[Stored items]

[Start of Attachment]

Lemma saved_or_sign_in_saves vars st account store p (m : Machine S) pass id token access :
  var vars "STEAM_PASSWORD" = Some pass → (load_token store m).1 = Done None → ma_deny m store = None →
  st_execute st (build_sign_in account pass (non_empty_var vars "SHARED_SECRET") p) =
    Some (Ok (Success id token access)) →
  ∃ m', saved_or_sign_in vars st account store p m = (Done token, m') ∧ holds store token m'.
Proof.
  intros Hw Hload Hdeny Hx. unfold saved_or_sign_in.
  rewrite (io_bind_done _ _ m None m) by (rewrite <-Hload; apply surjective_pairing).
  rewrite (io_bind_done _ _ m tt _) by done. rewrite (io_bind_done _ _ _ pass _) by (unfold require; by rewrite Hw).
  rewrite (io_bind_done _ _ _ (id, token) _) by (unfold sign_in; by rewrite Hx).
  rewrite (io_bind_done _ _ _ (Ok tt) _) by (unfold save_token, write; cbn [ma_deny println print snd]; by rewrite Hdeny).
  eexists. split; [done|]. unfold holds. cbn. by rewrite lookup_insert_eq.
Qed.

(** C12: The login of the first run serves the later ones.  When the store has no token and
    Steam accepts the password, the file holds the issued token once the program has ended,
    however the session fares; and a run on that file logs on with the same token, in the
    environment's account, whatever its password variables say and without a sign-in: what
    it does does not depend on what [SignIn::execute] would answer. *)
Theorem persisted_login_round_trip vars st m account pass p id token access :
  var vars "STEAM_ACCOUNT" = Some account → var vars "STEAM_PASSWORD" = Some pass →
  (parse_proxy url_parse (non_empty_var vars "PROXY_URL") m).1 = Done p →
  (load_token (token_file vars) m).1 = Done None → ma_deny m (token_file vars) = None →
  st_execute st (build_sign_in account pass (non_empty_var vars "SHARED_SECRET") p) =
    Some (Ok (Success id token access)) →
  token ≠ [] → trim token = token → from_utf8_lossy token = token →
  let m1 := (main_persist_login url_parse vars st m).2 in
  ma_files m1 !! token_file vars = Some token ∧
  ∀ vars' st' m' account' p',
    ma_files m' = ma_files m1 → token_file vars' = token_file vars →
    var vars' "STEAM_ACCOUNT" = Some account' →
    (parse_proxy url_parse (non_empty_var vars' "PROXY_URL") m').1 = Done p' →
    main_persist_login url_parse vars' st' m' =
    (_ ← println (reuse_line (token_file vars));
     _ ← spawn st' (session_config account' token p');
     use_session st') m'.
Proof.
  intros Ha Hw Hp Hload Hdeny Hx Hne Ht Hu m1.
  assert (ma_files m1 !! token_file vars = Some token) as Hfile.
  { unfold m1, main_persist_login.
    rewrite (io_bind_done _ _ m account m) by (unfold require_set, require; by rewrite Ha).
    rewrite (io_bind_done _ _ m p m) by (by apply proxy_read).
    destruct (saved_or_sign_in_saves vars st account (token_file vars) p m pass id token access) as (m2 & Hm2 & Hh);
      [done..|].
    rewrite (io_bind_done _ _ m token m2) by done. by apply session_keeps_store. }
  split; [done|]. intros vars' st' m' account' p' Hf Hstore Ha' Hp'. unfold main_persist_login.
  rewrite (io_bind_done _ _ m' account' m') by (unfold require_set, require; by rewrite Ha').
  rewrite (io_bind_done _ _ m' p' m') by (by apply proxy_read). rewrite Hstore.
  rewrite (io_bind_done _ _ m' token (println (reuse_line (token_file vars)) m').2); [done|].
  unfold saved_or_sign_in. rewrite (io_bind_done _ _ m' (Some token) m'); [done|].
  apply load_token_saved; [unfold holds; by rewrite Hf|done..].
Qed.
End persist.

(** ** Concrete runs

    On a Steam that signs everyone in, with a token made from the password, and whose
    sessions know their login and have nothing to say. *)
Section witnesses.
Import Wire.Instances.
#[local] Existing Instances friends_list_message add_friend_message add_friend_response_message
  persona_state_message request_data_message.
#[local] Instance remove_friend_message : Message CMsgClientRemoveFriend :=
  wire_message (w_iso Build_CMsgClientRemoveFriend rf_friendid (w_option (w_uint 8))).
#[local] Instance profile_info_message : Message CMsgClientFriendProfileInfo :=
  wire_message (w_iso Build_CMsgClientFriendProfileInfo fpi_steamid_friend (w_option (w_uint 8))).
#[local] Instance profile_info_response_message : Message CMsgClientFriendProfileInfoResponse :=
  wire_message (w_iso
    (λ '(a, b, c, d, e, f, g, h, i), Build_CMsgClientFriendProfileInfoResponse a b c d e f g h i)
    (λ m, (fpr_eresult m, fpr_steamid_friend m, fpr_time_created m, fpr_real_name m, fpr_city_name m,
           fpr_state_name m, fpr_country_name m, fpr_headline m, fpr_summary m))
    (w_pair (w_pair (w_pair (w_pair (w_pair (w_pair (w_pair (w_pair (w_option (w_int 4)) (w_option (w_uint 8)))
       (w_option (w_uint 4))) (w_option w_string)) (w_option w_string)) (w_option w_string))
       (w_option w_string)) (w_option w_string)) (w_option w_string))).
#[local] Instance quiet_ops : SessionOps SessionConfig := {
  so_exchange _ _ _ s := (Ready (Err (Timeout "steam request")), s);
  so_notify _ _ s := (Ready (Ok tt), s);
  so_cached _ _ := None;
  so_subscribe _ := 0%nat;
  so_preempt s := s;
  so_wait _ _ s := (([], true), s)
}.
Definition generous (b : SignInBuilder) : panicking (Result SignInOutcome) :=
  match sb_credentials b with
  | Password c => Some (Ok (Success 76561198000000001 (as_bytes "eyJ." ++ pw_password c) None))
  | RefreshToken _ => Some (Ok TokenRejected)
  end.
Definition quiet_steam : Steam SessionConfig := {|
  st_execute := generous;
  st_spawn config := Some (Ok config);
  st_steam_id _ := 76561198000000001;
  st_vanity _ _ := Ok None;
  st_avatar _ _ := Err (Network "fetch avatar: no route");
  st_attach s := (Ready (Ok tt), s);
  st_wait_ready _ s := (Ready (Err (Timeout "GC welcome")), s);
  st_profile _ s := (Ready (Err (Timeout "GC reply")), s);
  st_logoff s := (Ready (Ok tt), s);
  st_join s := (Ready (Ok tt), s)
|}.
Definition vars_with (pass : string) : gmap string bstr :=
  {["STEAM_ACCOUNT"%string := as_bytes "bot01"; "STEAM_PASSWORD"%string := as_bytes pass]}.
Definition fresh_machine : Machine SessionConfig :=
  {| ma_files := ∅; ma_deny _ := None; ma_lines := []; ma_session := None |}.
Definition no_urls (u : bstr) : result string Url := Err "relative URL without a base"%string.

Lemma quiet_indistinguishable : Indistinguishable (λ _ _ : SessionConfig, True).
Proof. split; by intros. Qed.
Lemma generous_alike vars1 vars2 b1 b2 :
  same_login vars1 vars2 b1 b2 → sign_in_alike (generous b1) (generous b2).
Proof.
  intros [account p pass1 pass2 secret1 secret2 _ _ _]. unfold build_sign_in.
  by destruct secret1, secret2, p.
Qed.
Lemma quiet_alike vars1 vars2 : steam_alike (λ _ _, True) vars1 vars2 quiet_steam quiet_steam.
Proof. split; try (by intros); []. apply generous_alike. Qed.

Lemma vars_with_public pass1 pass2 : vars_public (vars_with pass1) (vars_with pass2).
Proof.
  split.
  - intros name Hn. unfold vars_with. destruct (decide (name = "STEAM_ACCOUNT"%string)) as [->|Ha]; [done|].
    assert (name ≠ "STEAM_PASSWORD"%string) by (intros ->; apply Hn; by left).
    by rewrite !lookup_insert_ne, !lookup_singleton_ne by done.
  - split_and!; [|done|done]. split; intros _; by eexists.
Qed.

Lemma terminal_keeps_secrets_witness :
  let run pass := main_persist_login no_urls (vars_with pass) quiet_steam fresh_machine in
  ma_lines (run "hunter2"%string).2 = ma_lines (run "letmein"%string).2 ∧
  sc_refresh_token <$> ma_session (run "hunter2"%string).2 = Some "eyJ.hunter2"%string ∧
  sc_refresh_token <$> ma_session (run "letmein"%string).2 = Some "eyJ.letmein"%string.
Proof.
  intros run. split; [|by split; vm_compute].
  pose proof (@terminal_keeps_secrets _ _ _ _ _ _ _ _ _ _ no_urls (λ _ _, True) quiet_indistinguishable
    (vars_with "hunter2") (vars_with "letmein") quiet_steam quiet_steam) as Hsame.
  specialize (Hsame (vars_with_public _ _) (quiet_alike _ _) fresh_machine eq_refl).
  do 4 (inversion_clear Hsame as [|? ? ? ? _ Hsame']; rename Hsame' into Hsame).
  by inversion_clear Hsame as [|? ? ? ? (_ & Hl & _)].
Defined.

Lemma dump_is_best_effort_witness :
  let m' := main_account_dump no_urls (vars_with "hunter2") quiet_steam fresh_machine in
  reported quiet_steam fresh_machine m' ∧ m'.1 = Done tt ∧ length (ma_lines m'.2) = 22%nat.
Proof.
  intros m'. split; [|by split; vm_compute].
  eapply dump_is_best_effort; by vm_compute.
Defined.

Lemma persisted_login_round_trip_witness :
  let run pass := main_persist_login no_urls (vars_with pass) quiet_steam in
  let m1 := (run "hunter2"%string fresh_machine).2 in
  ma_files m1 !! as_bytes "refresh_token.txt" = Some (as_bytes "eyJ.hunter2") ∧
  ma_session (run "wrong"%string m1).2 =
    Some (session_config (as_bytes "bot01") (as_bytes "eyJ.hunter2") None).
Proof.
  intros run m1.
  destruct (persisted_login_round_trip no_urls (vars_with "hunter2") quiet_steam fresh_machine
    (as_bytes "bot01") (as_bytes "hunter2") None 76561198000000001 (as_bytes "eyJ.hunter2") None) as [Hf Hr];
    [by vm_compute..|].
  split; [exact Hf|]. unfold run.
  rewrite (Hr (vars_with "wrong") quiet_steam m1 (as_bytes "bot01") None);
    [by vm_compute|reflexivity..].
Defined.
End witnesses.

[End of Attachment]

> [WORK TASK]:
Copy out only the lines above from the one with "st_join s := (Ready (Ok tt), s)" to the one with "Definition no_urls (u", inclusive, exactly as they stand.

> [EXERCISE OUTPUT]:
  st_join s := (Ready (Ok tt), s)
|}.
Definition vars_with (pass : string) : gmap string bstr :=
  {["STEAM_ACCOUNT"%string := as_bytes "bot01"; "STEAM_PASSWORD"%string := as_bytes pass]}.
Definition fresh_machine : Machine SessionConfig :=
  {| ma_files := ∅; ma_deny _ := None; ma_lines := []; ma_session := None |}.
Definition no_urls (u : bstr) : result string Url := Err "relative URL without a base"%string.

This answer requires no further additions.